By Uzma Ehtasham
There is a particular kind of cruelty found in the borderlands, where maps fade into scrub and kinship ties tether families to two nations at once. It is a cruelty that often wears the mask of strategy. This week, along the sinuous, disputed line that separates Pakistan’s Waziristan from Afghanistan’s Paktika province, that mask slipped entirely. The target, in the end, was not a military bunker or a supply convoy. It was a woman. A child. A neighbor. The mundane, irreplaceable flesh of civilian life. The prelude was predictable, almost scripted. According to Islamabad’s military accounts, a fresh attempt at cross-border infiltration was launched from Afghanistan’s Angoor Ada region, specifically the hamlet of Zilool Khel.
The security forces responded as they have been trained to do: with speed and overwhelming precision, dismantling several militant posts belonging to the Taliban administration. In the sterile language of a press release, this is called a “riposte.” In the language of the dusty valleys below, it is the sound of another fragile Tuesday shattered. But, then came the act that ought to trouble every conscience from London to Lahore. The Inter-Services Public Relations alleges, and the evidence grimly supports, that after failing to breach the frontier by force, the so-called Fitna al-Khawarij turned their weapons on the easiest of targets. Mortar rounds or aimed fire—it hardly matters in the end—found their way into civilian spaces.
Three citizens, including women and children, now nurse wounds that will outlast any headline. This was not a tactical error. It was a deliberate choice. A message written in blood that the innocents are always in season. Call it what it is: terrorism’s last refuge. When ideology fails and frontal assaults crumble, the coward’s artillery always swings toward the school, the market, the home. The Khawarij’s modern inheritors understand this calculus intimately. They know that a wounded child bleeds across the front page far more effectively than a dead combatant. And so Pakistan finds itself once again fighting not merely for territory, but for the very concept of a protected civilian life.
For years, Islamabad has cried out across the Durand Line with the hoarse persistence of a neighbor whose fence is perpetually alight. The plea has been simple: do not let your soil become a launchpad for our destruction. Yet the Afghan Taliban administration, for all its claims of sovereignty and control, has proven either unwilling or unable to police its own back garden. Angoor Ada is not a remote, lawless myth. It is a real place with real roads and real checkpoints. And from that real place, real attacks are still being plotted. The Taliban’s silence is, in effect, a permission slip.

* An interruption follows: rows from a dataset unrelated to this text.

Definition JournalError_display (e : JournalError) : string :=
  match e with
  | InvalidTicket detail => message ["invalid send ticket: "; detail]
  | InvalidProvenance detail => message ["invalid prepare provenance: "; detail]
  | InvalidReservation detail => message ["invalid reservation: "; detail]
  | InvalidDelivery detail => message ["invalid delivery event: "; detail]
  | DuplicateRecord => "a Journal record id is duplicated"
  | SequenceZero => "journal_seq must start at 1, never zero"
  | SequenceGap => "journal_seq values must be unique and strictly contiguous"
  | SequenceOverflow => "journal_seq overflow"
  | OrphanConsumption => "risk consumption has no prior matching grant"
  | UnsupportedWarningVersion => "risk grant uses an unsupported warning version"
  | ConsumptionMismatch => "risk consumption does not match its one-use grant"
  | ConsumptionNotAdjacent =>
      "risk consumption must be immediately followed by its matching Prepared event"
  | DuplicateConsumption => "a one-use risk grant was consumed more than once"
  | OrdinarySigningBlocked => "ordinary signing is blocked by prior unresolved delivery evidence"
  | GrantDigestMismatch =>
      "risk grant digests do not match the replayed blocker/reservation/ticket/overlap state"
  | JDigest error => message ["journal digest failed: "; DigestError_display error]
  end.

(** [impl From<DigestError>], for [?]. *)
Definition jdigest {A} (r : res DigestError A) : res JournalError A := map_err JDigest r.

Definition validate_identity (value : bytes) : bool :=
  negb (bool_decide (value = []))
  && bool_decide (trim value = value)
  && negb (existsb (fun b => (u8 b =? 0) || is_ascii_control b) value).

Definition parse_canonical_address (value : bytes) : res JournalError CanonicalAddress :=
  let? (workchain_text, account) :=
    ok_or (split_once Byte.x3a value) (InvalidTicket "address is not workchain:hash") in
  let? workchain := ok_or (parse_i8 workchain_text) (InvalidTicket "address workchain is not an i8") in
  check ((workchain =? -1)%Z || (workchain =? 0)%Z)
        && bool_decide (print_z workchain = take (length value - length account - 1) value)
  else InvalidTicket "address workchain is not canonical 0 or -1" ;;
  let? account_bytes :=
    ok_or (match hex_lower_decode account with
           | Some decoded => if (length decoded =? 32)%nat then try_into_32 decoded else None
           | None => None
           end) (InvalidTicket "address hash is not 64 lowercase hex digits") in
  Ok (mkCanonicalAddress workchain account_bytes).

(** ** Tickets *)
Record SendTicket := mkSendTicket {
  t_record_id : RecordId;
  t_sender_wallet_id : bytes;
  t_sender_address : bytes;
  t_network_global_id : Z;
  t_endpoint_identity : bytes;
  t_request : SendRequest;
  t_bounce : bool;
  t_auth_generation : N;
  t_auth_nonce : N
}.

Let us be clear-eyed about the wider geography of this rot. Pakistan’s military establishment has long pointed a finger at New Delhi, accusing Indian intelligence of feeding and arming militant proxies to bleed its rival through a thousand small cuts. There is a wearying circularity to these allegations—each side cries foul while the bodies pile up in the middle. But even a sceptic must admit that the chaos of post-American Afghanistan has created an almost perfect vacuum. Into that void have rushed not only local warlords but external patrons who see instability as leverage. The Fitna al-Khawarij, whatever their theological origins, now function as a kind of mercenary id, doing the bidding of anyone who can supply the next truckload of ammunition.
What, then, is a besieged nation to do? Pakistan has answered with Operation Ghazv-e-Haq. The name carries a heavy, quasi-historical resonance—an echo of righteous struggle. But on the ground, the operation is brutally simple: hunt down every militant, every facilitator, every proxy, whether they call themselves Khawarij, Indian assets, or simply the boys from the next valley. The military’s posture is no longer defensive. It is a sweeping, door-to-door exigency. And in the short term, it is the only language the spoilers understand.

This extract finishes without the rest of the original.